The Clean Your Hands campaign originally created by Lucid for the National Patient Safety Agency won the Grand Prix in the 2005 DBA Design Effectiveness Awards, which are measured on results rather than purely on aesthetics. A second campaign by 999 Design was launched in autumn 2007. But while clean hands might help to prevent the spread of infection in healthcare centres, the design of furniture, equipment and services could play a more fundamental part in stopping infections like MRSA and C Difficile at source.

This is the thinking behind the Design Bugs Out initiative, launched last year by the Department of Health with the NHS Purchasing and Supply Agency and the Design Council. The initiative has two main strands/ the design of products relating to the bedside environment and patient transport and a commode; and a £125 000 project with the Helen Hamlyn Centre at the Royal College of Art to look at ‘priority areas’ in hospital wards – a blood pressure cuff, a wipe dispenser, a pulse oximeter finger clip, a mattress, cubicle curtain handles and a cannula. •

For the first strand, five briefs were set and teams comprising product design groups and manufacturers recruited with the help of the Design Business Association. A competition chaired by Seymour Powell co-founder Richard Seymour resulted in Pearson Lloyd collaborating with Kirton Healthcare on both the commode and a chair for patients, Hollington and Herman Miller working on a bedside cabinet, Kinneir Dufort and Bristol Maid on bedside storage for patients and Minima Design and Kingsland creating a porter’s chair to move patients around the hospital. Each team was awarded £25 000 for research and development and to create the prototype.

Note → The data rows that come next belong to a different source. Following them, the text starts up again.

(** * Pokemon Egg Tries for Shiny: the tracker state model of [main.py]

    A shallow embedding of the non-GUI logic of [src/main.py]:
    the tracker ([PokemonTracker]), the tab ([PokemonTab]), the
    application's notebook ([App]), saving ([get_data]) and loading
    ([_create_and_add_tab], [load_tab_from_file],
    [load_all_tabs_on_startup]) and the file name derivation
    ([_get_filename_for_tab]).

    Conventions.
    - A Python [str] is a Rocq [string]; each [ascii] is read as the code
      point of the same number (U+0000 .. U+00FF).  The character classes
      of [re] and [str] below are Python 3's on that range, and every
      operation used by the program maps such strings to such strings.
    - A Python [int] is a [Z].
    - A Tk variable ([StringVar], [IntVar], [BooleanVar]) is a record field
      and a method is a function from the record to the updated record.
    - A parsed JSON object is a record with one optional field per key the
      program reads ([None]: the key is absent). *)

From Stdlib Require Import ZArith List Bool Lia Ascii String.
From Stdlib Require Decimal DecimalString DecimalZ DecimalPos.
Import ListNotations.

#[local] Open Scope string_scope.
#[local] Open Scope Z_scope.

(** ** Characters and the string methods the program calls *)

Module PyStr.

Definition code (c : ascii) : N := N_of_ascii c.

Definition in_range (lo hi : N) (c : ascii) : bool :=
  (N.leb lo (code c) && N.leb (code c) hi)%bool.

(** Line feed, the one character the regular expression [.] refuses. *)
Definition LF : ascii := ascii_of_N 10.

(** [\d] of [re] on [str] patterns: the decimal digits. *)
Definition is_digit (c : ascii) : bool := in_range 48 57 c.

(** [str.isalnum] for one character: letters, digits and the numeric
    characters of U+0080 .. U+00FF. *)
Definition is_alnum (c : ascii) : bool :=
  (in_range 48 57 c || in_range 65 90 c || in_range 97 122 c
   || in_range 170 170 c || in_range 178 179 c || in_range 181 181 c
   || in_range 185 186 c || in_range 188 190 c
   || in_range 192 214 c || in_range 216 246 c || in_range 248 255 c)%bool.

(** [str.isspace] for one character, which is what [str.strip()] removes. *)
Definition is_space (c : ascii) : bool :=
  (in_range 9 13 c || in_range 28 32 c || in_range 133 133 c
   || in_range 160 160 c)%bool.

(** [str.lower] for one character. *)
Definition lower_char (c : ascii) : ascii :=
  if (in_range 65 90 c || in_range 192 214 c || in_range 216 222 c)%bool
  then ascii_of_N (code c + 32)
  else c.

Fixpoint map_chars (f : ascii -> ascii) (s : string) : string :=
  match s with
  | EmptyString => EmptyString
  | String c s' => String (f c) (map_chars f s')
  end.

(** [s.lower()] *)
Definition lower (s : string) : string := map_chars lower_char s.

(** [s.lstrip()] *)
Fixpoint lstrip (s : string) : string :=
  match s with
  | EmptyString => EmptyString
  | String c s' => if is_space c then lstrip s' else s
  end.

(** [s.rstrip()] *)
Fixpoint rstrip (s : string) : string :=
  match s with
  | EmptyString => EmptyString
  | String c s' =>
      match rstrip s' with
      | EmptyString => if is_space c then EmptyString else String c EmptyString
      | r => String c r
      end
  end.

(** [s.strip()] *)
Definition strip (s : string) : string := rstrip (lstrip s).

(** [s.replace(old, new)] for a one-character [old]. *)
Fixpoint replace (old : ascii) (new : string) (s : string) : string :=
  match s with
  | EmptyString => EmptyString
  | String c s' =>
      if Ascii.eqb c old then new ++ replace old new s'
      else String c (replace old new s')
  end.

(** [s.startswith(p)] *)
Definition startswith (p s : string) : bool := String.prefix p s.

(** [s.endswith(p)] *)
Definition endswith (p s : string) : bool :=
  (Nat.leb (String.length p) (String.length s)
   && String.eqb (String.substring (String.length s - String.length p)
                                   (String.length p) s) p)%bool.

(** [str(n)] for an [int], as the f-string [{count}] renders it. *)
Definition str_of_int (n : Z) : string := DecimalString.NilZero.string_of_int (Z.to_int n).

(** [int(s)] on a run of decimal digits, the only argument the program
    passes; [None] stands for [ValueError]. *)
Definition int_of_str (s : string) : option Z :=
  match s with
  | EmptyString => None
  | _ => option_map Z.of_uint (DecimalString.NilEmpty.uint_of_string s)
  end.

End PyStr.

(** ** The fragment of [re] the program uses

    Two patterns occur in [main.py]:
    the one of line 80, searched in a label (the literal [Shiny ], a
    group of a greedy star of [.], the literal [ obtained in ], a group of
    a greedy plus of [\d]), and the one of line 222, substituted in a tab
    name (the set of what is neither [\w], [-], [_], [.] nor a space).  The engine below is a
    backtracking matcher for sequences of literals and greedy capturing
    groups over a single-character atom, which is all both need. *)

Module Re.

(** What may stand inside a bracketed set. *)
Inductive cls : Type :=
  | Word                   (* \w *)
  | Digit                  (* \d *)
  | Chr (c : ascii).       (* a literal or escaped character *)

(** Single-character atoms. *)
Inductive atom : Type :=
  | Dot                    (* .  : anything but a line feed *)
  | Cls (k : cls)
  | NoneOf (l : list cls). (* [^...] *)

(** Pattern nodes; a pattern is their sequence. *)
Inductive node : Type :=
  | Lit (s : string)
  | GroupStar (a : atom)   (* a capturing group of a greedy star *)
  | GroupPlus (a : atom).  (* a capturing group of a greedy plus *)

Definition pattern : Type := list node.

Definition cls_matches (k : cls) (c : ascii) : bool :=
  match k with
  | Word => (PyStr.is_alnum c || Ascii.eqb c "_")%bool
  | Digit => PyStr.is_digit c
  | Chr d => Ascii.eqb c d
  end.

Definition atom_matches (a : atom) (c : ascii) : bool :=
  match a with
  | Dot => negb (Ascii.eqb c PyStr.LF)
  | Cls k => cls_matches k c
  | NoneOf l => negb (existsb (fun k => cls_matches k c) l)
  end.

(** [strip_prefix l s]: the rest of [s] after the literal [l], if [s]
    starts with it. *)
Fixpoint strip_prefix (l s : string) : option string :=
  match l with
  | EmptyString => Some s
  | String a l' =>
      match s with
      | EmptyString => None
      | String b s' => if Ascii.eqb a b then strip_prefix l' s' else None
      end
  end.
(** * nltools.data.adjacency: the [Adjacency] class

    A shallow embedding of [src/nltools/data/adjacency.py].  An [Adjacency]
    keeps a square matrix as a flat vector: the upper triangle (without the
    diagonal) when the matrix is symmetric, the row-major flattening when it is
    directed; several matrices are stacked as the rows of a 2-D array.

    Layout: exceptions and the error monad; the element type of the arrays
    (numpy's dtype) as a class with two instances; the numpy and scipy
    primitives the class calls; the constructor and the methods; a store-level
    model of [threshold], which writes into an array in place; then the
    lemmas. *)

From Stdlib Require Import ZArith List Bool Lia String Floats Uint63 Zmod.
From stdpp Require Import base option list gmap.

Set Warnings "-inexact-float".

(** ** Exceptions *)

(** The Python exceptions the class can end with.  [Unsupported] is not a
    Python exception: it marks the few places where numpy would build an array
    of more than two dimensions or of dimension zero, which [ndarray] below
    does not represent. *)
Inductive exn : Type :=
| ValueError (msg : string)
| IndexError
| TypeError
| AttributeError
| UnboundLocalError
| Unsupported (what : string).

Inductive result (T : Type) : Type :=
| Ok (x : T)
| Raise (e : exn).
Arguments Ok {T} x.
Arguments Raise {T} e.

#[global] Instance result_ret : MRet result := @Ok.
#[global] Instance result_bind : MBind result :=
  λ _ _ f m, match m with Ok x => f x | Raise e => Raise e end.
#[global] Instance result_fmap : FMap result :=
  λ _ _ f m, match m with Ok x => Ok (f x) | Raise e => Raise e end.

(** An [option] read as "the index exists", with [IndexError] otherwise. *)
Definition or_IndexError {T} (o : option T) : result T :=
  match o with Some x => Ok x | None => Raise IndexError end.

(** [try: e  except ValueError: (print)], keeping [dflt] when [e] raised a
    [ValueError]; any other exception goes through. *)
Definition except_ValueError {T} (e : result T) (dflt : T) : result T :=
  match e with
  | Ok x => Ok x
  | Raise (ValueError _) => Ok dflt
  | Raise other => Raise other
  end.

Module Msg.
Definition bad_matrix_type : string :=
  "matrix_type must be [None,'distance', 'similarity','directed','distance_flat', 'similarity_flat','directed_flat']".
Definition not_square : string := "Data matrix must be square".
Definition mixed_symmetry : string := "Not all matrices are of the same symmetric type.".
Definition mixed_type : string := "Not all matrices are of the same matrix type.".
Definition Y_size : string := "Y does not match the correct size of data".
Definition labels_single : string := "Make sure the length of labels matches the shape of data.".
Definition labels_stack : string :=
  "Make sure length of labels either matches the number of Adjacency matrices or the size of a single matrix.".
Definition labels_nested : string := "All lists of labels must be same length as shape of data.".
Definition same_shape : string := "Both Adjacency() instances need to be the same shape.".
Definition ttest_single : string := "t-test cannot be run on single matrices.".
Definition not_distance : string := "Matrix is not a distance matrix.".
Definition not_similarity : string := "Matrix is not a similarity matrix.".
Definition vector_size : string :=
  "Incompatible vector size. It must be a binomial coefficient n choose 2 for some integer n >= 2.".
Definition reshape : string := "cannot reshape array".
Definition broadcast : string := "operands could not be broadcast together".
Definition ragged : string := "setting an array element with a sequence".
Definition deep_array : string := "array of more than two dimensions".
Definition scalar_array : string := "zero-dimensional array".
Definition matrix_to_vector : string := "scipy squareform of a 2-D array".
End Msg.
(** * Test distribution over a shared SQLite store

  A shallow embedding of the coordination code of the repository:
  - [server.py]: the Flask handlers [next_test], [update_test],
    [reset_tests] over the tables [test_cases] and [test_executions], and
    the status summary of [status] and [dashboard_data];
  - [k8s_test_distributor.py]: [reset_test_statuses],
    [check_test_completion], [get_next_test] and [update_test_status];
  - [parse_robot_tests.py]: [store_in_database];
  - [merger.py]: [get_test_status] and [monitor_and_merge];
  - [worker.py]: [get_next_test], the loop of [main], and the status and
    the file name computed by [run_test].

  A table is the list of its rows in rowid order.  [datetime.now()] and
  [uuid.uuid4()] are inputs of the operation that calls them. *)

From stdpp Require Import base decidable option list sets numbers strings gmap.

Local Open Scope string_scope.
Local Open Scope list_scope.
Local Open Scope Z_scope.

(** ** The two tables *)

Module Schema.

(** A row of [test_cases].  The [status] column is added by
    [ALTER TABLE ... ADD COLUMN status TEXT DEFAULT "pending"], so a row
    inserted without a status reads ["pending"]. *)
Record TestCase := mkTestCase {
  tc_id : Z;
  tc_test_name : string;
  tc_file_path : string;
  tc_suite_name : string;
  tc_parsed_date : Z;
  tc_status : string
}.
(** C10, amended.  In either variant: a row whose strategy or alpha is
    missing plays no part in the quality summary nor in the
    visualisation aggregate (removing those rows leaves each summary row
    by row the same, alpha compared as a number); a row whose strategy
    is missing plays no part in the strategy-level efficiency summary,
    whereas every row that has a strategy, whatever its alpha, is among
    the rows its strategy's means are taken over; the operator-set
    summary aggregates every row of the table, whatever its strategy and
    alpha; and a row whose op_set is missing is kept under the group key
    "nan". *)
Theorem C10_rows_with_missing_cells (df : Frame) :
  let keyed := fun r => has_strategy r && has_alpha r in
  (Forall2 same_quality_row
     (Evaluator.quality_summary (filter keyed df)) (Evaluator.quality_summary df)
   /\ Forall2 same_quality_row
        (EvaluatorV2.quality_summary (filter keyed df))
        (EvaluatorV2.quality_summary df)
   /\ Forall2 same_vis_row
        (Evaluator.df_agg (filter keyed df)) (Evaluator.df_agg df)
   /\ Forall2 same_vis_row
        (EvaluatorV2.df_agg (filter keyed df)) (EvaluatorV2.df_agg df))
  /\ (Evaluator.efficiency_summary (filter has_strategy df)
      = Evaluator.efficiency_summary df
      /\ EvaluatorV2.efficiency_summary (filter has_strategy df)
         = EvaluatorV2.efficiency_summary df)
  /\ (forall r s, In r df -> strategy r = Some s ->
        In r (of_strategy s df)
        /\ lookup (Evaluator.efficiency_summary df) s
           = Some (Evaluator.with_performance_metric
                     (efficiency_agg (s, of_strategy s df)))
        /\ lookup (EvaluatorV2.efficiency_summary df) s
           = Some (EvaluatorV2.with_performance_metric
                     (efficiency_agg (s, of_strategy s df))))
  /\ (forall r, In r df ->
        exists row, In row (Evaluator.op_summary df)
                    /\ In row (EvaluatorV2.op_summary df)
                    /\ OpSet.index row = op_set_str r
                    /\ In r (of_op_set (OpSet.index row) df)
                    /\ OpSet.mean_obj row
                       = Agg.mean (map final_obj (of_op_set (OpSet.index row) df))
                    /\ OpSet.mean_time row
                       = Agg.mean (map total_time (of_op_set (OpSet.index row) df)))
  /\ (forall c s, Csv.op_set c = None ->
        Csv.strategy c = Some s -> F64.isnan (Csv.alpha c) = false ->
        op_set_str (with_op_set_str c) = "nan"
        /\ config_key (with_op_set_str c) = Some (s, Csv.alpha c, "nan")
        /\ (In (with_op_set_str c) df ->
            (exists row, In row (Evaluator.quality_summary df)
                         /\ config_eqb (Quality.index (Quality.cols row))
                                       (s, Csv.alpha c, "nan") = true)
            /\ (exists row, In row (EvaluatorV2.quality_summary df)
                            /\ config_eqb (Quality.index (Quality.cols row))
                                          (s, Csv.alpha c, "nan") = true))).
Proof.
  intros keyed. split; [| split; [| split; [| split]]].
  - split; [| split; [| split]].
    + exact (summary_excludes Evaluator.with_CV_obj true with_CV_obj_rel_v1 df).
    + exact (summary_excludes EvaluatorV2.with_CV_obj false
               with_CV_obj_rel_v2 df).
    + apply df_agg_excludes_v1.
    + apply df_agg_excludes_v2.
  - split.
    + apply (summary_strategy_dropna Evaluator.with_performance_metric).
    + apply (summary_strategy_dropna EvaluatorV2.with_performance_metric).
  - intros r s Hr Hs. split; [apply of_strategy_In; auto |]. split.
    + exact (lookup_present Evaluator.with_performance_metric
               (fun a => eq_refl) df s r Hr Hs).
    + exact (lookup_present EvaluatorV2.with_performance_metric
               (fun a => eq_refl) df s r Hr Hs).
  - intros r Hr. exists (op_set_agg (op_set_str r, of_op_set (op_set_str r) df)).
    assert (Hin : In (op_set_agg (op_set_str r, of_op_set (op_set_str r) df))
                     (Evaluator.op_summary df)).
    { apply op_summary_In. exists (op_set_str r). split; [eauto | reflexivity]. }
    split; [exact Hin |]. split; [exact Hin |]. split; [reflexivity |].
    split; [apply of_op_set_In; auto |]. split; reflexivity.
  - intros c s Hop Hs Ha.
    assert (Hk : config_key (with_op_set_str c) = Some (s, Csv.alpha c, "nan")).
    { unfold config_key, with_op_set_str; simpl. now rewrite Hs, Ha, Hop. }
    split; [unfold with_op_set_str; simpl; now rewrite Hop |].
    split; [exact Hk |]. intros Hin. split.
    + exact (summary_covers_source Evaluator.with_CV_obj true
               (fun a => eq_refl) df _ _ Hin Hk).
    + exact (summary_covers_source EvaluatorV2.with_CV_obj false
               (fun a => eq_refl) df _ _ Hin Hk).
Qed.
(** X8. [_save_tasks] never raises and leaves the table as it is.  The
    file it leaves is the one it found, or, when the write failed after
    the [open], a truncated file that does not decode, or a document that
    holds records of the table only, one per key, each with a start time
    that parses and is at most 72 hours before the instant of the save:
    no document that the save leaves holds an expired record.  On a table
    as the service builds it and a disk that accepts the write, the file
    holds exactly those records of the table, in order. *)
Theorem saved_file_holds_fresh_records (w : world) :
  let now := clock w (ticks w) in
  let w' := snd (_save_tasks w) in
  fst (_save_tasks w) = Ok tt
  /\ tasks w' = tasks w
  /\ (task_file w' = task_file w
      \/ (task_file w' = Garbage /\ disk_ok w = false
          /\ exists written : nat, disk_failure w = AfterOpen written)
      \/ exists kept : dict (dict json),
           task_file w' = Json (json_of_tasks kept)
           /\ Forall (fun kv => In kv (tasks w) /\ is_fresh now (snd kv) = true) kept
           /\ NoDup (dict_keys kept))
  /\ (disk_ok w = true -> tasks_wf (tasks w) ->
      task_file w' = Json (json_of_tasks (keep_fresh now (tasks w)))).
Proof.
  intros now w'. subst w'. rewrite _save_tasks_eq. cbn [fst snd].
  split; [reflexivity|]. split; [apply saved_world_tasks|]. split.
  - destruct (disk_ok w) eqn:Hd.
    + unfold saved_world. rewrite Hd.
      destruct (save_scan (clock w (ticks w)) (tasks w) []) as [kept|e] eqn:Hscan;
        [|now left].
      right. right. exists kept. split; [reflexivity|].
      apply (save_scan_fresh _ _ _ _ (fun kv => In kv (tasks w)) Hscan).
      * apply Forall_forall. auto.
      * constructor.
      * constructor.
    + destruct (saved_world_file_failing w Hd) as [H|[H Hn]]; [now left|].
      right. left. auto.
  - intros Hdisk Hwf. unfold saved_world. rewrite Hdisk.
    rewrite save_scan_keeps_fresh.
    + reflexivity.
    + exact (proj1 Hwf).
    + now apply tasks_wf_not_faulty.
Qed.

Lemma dict_get_filter_None {V} (f : string * V -> bool) (d : dict V) (k : string) :
  dict_get k d = None -> dict_get k (filter f d) = None.
Proof.
  rewrite !dict_get_None. intros Hnot Hin. apply Hnot.
  unfold dict_keys in *. apply in_map_iff in Hin as (kv & Hk & Hin).
  apply filter_In in Hin as [Hin _]. apply in_map_iff. now exists kv.
Qed.

(** X9. A deletion is durable: when [delete_task] removed a record from
    a table as the service builds it and the disk accepted the write, a
    process that later loads the file it left holds no record under that
    key, whatever the instant of the load. *)
Theorem deleted_task_stays_deleted (key : string) (w w' : world) :
  tasks_wf (tasks w) ->
  disk_ok w = true ->
  dict_mem key (tasks w) = true ->
  task_file w' = task_file (snd (delete_task key w)) ->
  dict_get key (tasks (snd (_load_tasks w'))) = None.
Proof.
  intros Hwf Hdisk Hmem Hfile.
  rewrite delete_task_eq, Hmem in Hfile. cbn [snd] in Hfile.
  unfold saved_world in Hfile. cbn [tasks with_tasks clock ticks disk_ok] in Hfile.
  assert (tasks_wf (dict_del key (tasks w))) as Hwf' by now apply tasks_wf_filter.
  rewrite save_scan_keeps_fresh in Hfile;
    [|exact (proj1 Hwf')|now apply tasks_wf_not_faulty].
  rewrite Hdisk in Hfile. cbn [task_file with_task_file] in Hfile.
  set (kept := keep_fresh (clock w (ticks w)) (dict_del key (tasks w))) in *.
  assert (tasks_wf kept) as Hkept by now apply tasks_wf_filter.
  rewrite _load_tasks_eq. cbn [snd]. unfold loaded_world. rewrite Hfile.
  unfold json_of_tasks. fold (doc_items kept).
  rewrite load_scan_keeps_fresh;
    [|exact (proj1 Hkept)|now apply tasks_wf_not_faulty].
  assert (dict_get key (keep_fresh (clock w' (ticks w')) kept) = None) as Hnone.
  { unfold kept, keep_fresh. do 2 apply dict_get_filter_None. apply dict_get_del_same. }
  cbn [app]. destruct (_ || _); [rewrite saved_world_tasks|]; exact Hnone.
Qed.

(** X10. One bad record makes [_load_tasks] give up the whole file: when
    a value of the document is not an object, or is a record whose start
    time is not a string or carries an offset, the load returns without
    raising and leaves the table and the file as they were, so no record
    of the file is loaded, the fresh ones included. *)
Theorem load_tasks_gives_up_on_bad_record (w : world) (items : list (string * json)) :
  task_file w = Json (JObj items) ->
  existsb (fun kv => poisonous (clock w (ticks w)) (snd kv)) items = true ->
  _load_tasks w = (Ok tt, with_ticks (S (ticks w)) w).
Proof.
  intros Hfile Hbad. rewrite _load_tasks_eq. unfold loaded_world. rewrite Hfile.
  destruct (load_scan_poisoned _ items [] false Hbad) as [e ->]. reflexivity.
Qed.
End TaskFacts.

(** A job deleted while the collaborator runs. *)
Lemma run_end_without_record_witness :
  let w := snd (delete_task "t1" (snd (run_begin "600519" "t1" quiet_world))) in
  run_end "600519" "t1" (Analysed (JStr "ok")) w = (Raise (KeyError "t1"), w).
Proof.
  exact (@run_end_without_record iso_platform "600519" "t1" (Analysed (JStr "ok"))
           (snd (delete_task "t1" (snd (run_begin "600519" "t1" quiet_world)))) eq_refl).
Defined.

(** A job, a listing and a deletion on a disk that refuses every [open]. *)
Lemma task_file_kept_when_disk_fails_witness :
  task_file
    (fold_left (fun w0 e => perform e w0)
       [Submitted "600519"; JobBegun "600519" "t1";
        JobEnded "600519" "t1" (Analysed (JStr "ok")); Listed 5; Deleted "t1";
        SavedInBackground]
       (read_only_disk persisted_world))
  = task_file persisted_world.
Proof.
  exact (proj1 (@task_file_kept_when_disk_fails iso_platform
                  [Submitted "600519"; JobBegun "600519" "t1";
                   JobEnded "600519" "t1" (Analysed (JStr "ok")); Listed 5; Deleted "t1";
                   SavedInBackground]
                  (read_only_disk persisted_world) eq_refl)
               (or_intror eq_refl)).
Defined.

(** The same job on a disk whose writes fail after the [open]: the first
    save of the job leaves the file truncated. *)
Example task_file_truncated :
  task_file (perform (JobBegun "600519" "t1")
                     (failing_disk (AfterOpen 0) persisted_world))
  = Garbage
  /\ option_map (py_get "status")
       (dict_get "t1" (tasks (perform (JobBegun "600519" "t1")
                                      (failing_disk (AfterOpen 0) persisted_world))))
     = Some (JStr "running").
Proof. vm_compute. split; reflexivity. Qed.

Lemma recent_world_wf : tasks_wf (tasks recent_world).
Proof.
  split.
  - repeat constructor; simpl; intuition discriminate.
  - repeat constructor; simpl.
    + exists (Iso.instant 2024 2 29 12 0 0), "2024-02-29T12:00:00".
      repeat split. discriminate.
    + exists (Iso.instant 2024 3 1 8 0 0), "2024-03-01T08:00:00".
      repeat split. discriminate.
Defined.

(** The record of the day before is deleted; a process that starts on the
    file does not find it. *)
Lemma deleted_task_stays_deleted_witness :
  dict_get "000001_20240229_120000_000000"
    (tasks (snd (_load_tasks
                   (with_task_file
                      (task_file (snd (delete_task "000001_20240229_120000_000000"
                                                   recent_saved_world)))
                      quiet_world))))
  = None.
Proof.
  apply (@deleted_task_stays_deleted iso_platform "000001_20240229_120000_000000"
           recent_saved_world).
  - exact recent_world_wf.
  - reflexivity.
  - reflexivity.
  - reflexivity.
Defined.

(** The record of the last hour is not loaded, because the next record of
    the file has a start time with an offset. *)
Lemma load_tasks_gives_up_on_bad_record_witness :
  _load_tasks poisoned_file_world = (Ok tt, with_ticks 1 poisoned_file_world).
Proof.
  exact (@load_tasks_gives_up_on_bad_record iso_platform poisoned_file_world _
           eq_refl eq_refl).
Defined.

Example deleted_task_was_in_the_file :
  task_file recent_saved_world
  = Json (JObj [("000001_20240229_120000_000000", JObj mid_record);
                ("hk00700_20240301_080000_000000", JObj new_record)])
  /\ task_file (snd (delete_task "000001_20240229_120000_000000" recent_saved_world))
     = Json (JObj [("hk00700_20240301_080000_000000", JObj new_record)]).
Proof. vm_compute. split; reflexivity. Qed.

(* ================================================================= *)
(** ** The env file *)

Local Open Scope N_scope.

Lemma no_linebreak_no_lf (s : pystr) :
  no_linebreak s = true -> existsb (N.eqb LF) s = false.
Proof.
  induction s as [|c s IH]; [reflexivity|].
  cbn [existsb no_linebreak forallb]. intros H.
  apply andb_prop in H as [Hc Hs]. rewrite (IH Hs), orb_false_r.
  destruct (N.eqb_spec LF c) as [<-|]; [discriminate|reflexivity].
Qed.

A key aspect of the project is that the Design Council has not only managed to engage senior civil servants in the exercise, it has set up a system that allows the projects’ instigators to retain copyright in their work. The idea is that designs that help preserve lives should not be the property of one organisation – or country – but be universally available.

Following yesterday’s launch at the Design Council in London, the prototypes will be displayed in seven NHS ‘showcase’ hospitals and taken to healthcare conferences across the country over the next three months. Who will take them to the next stage remains to be seen.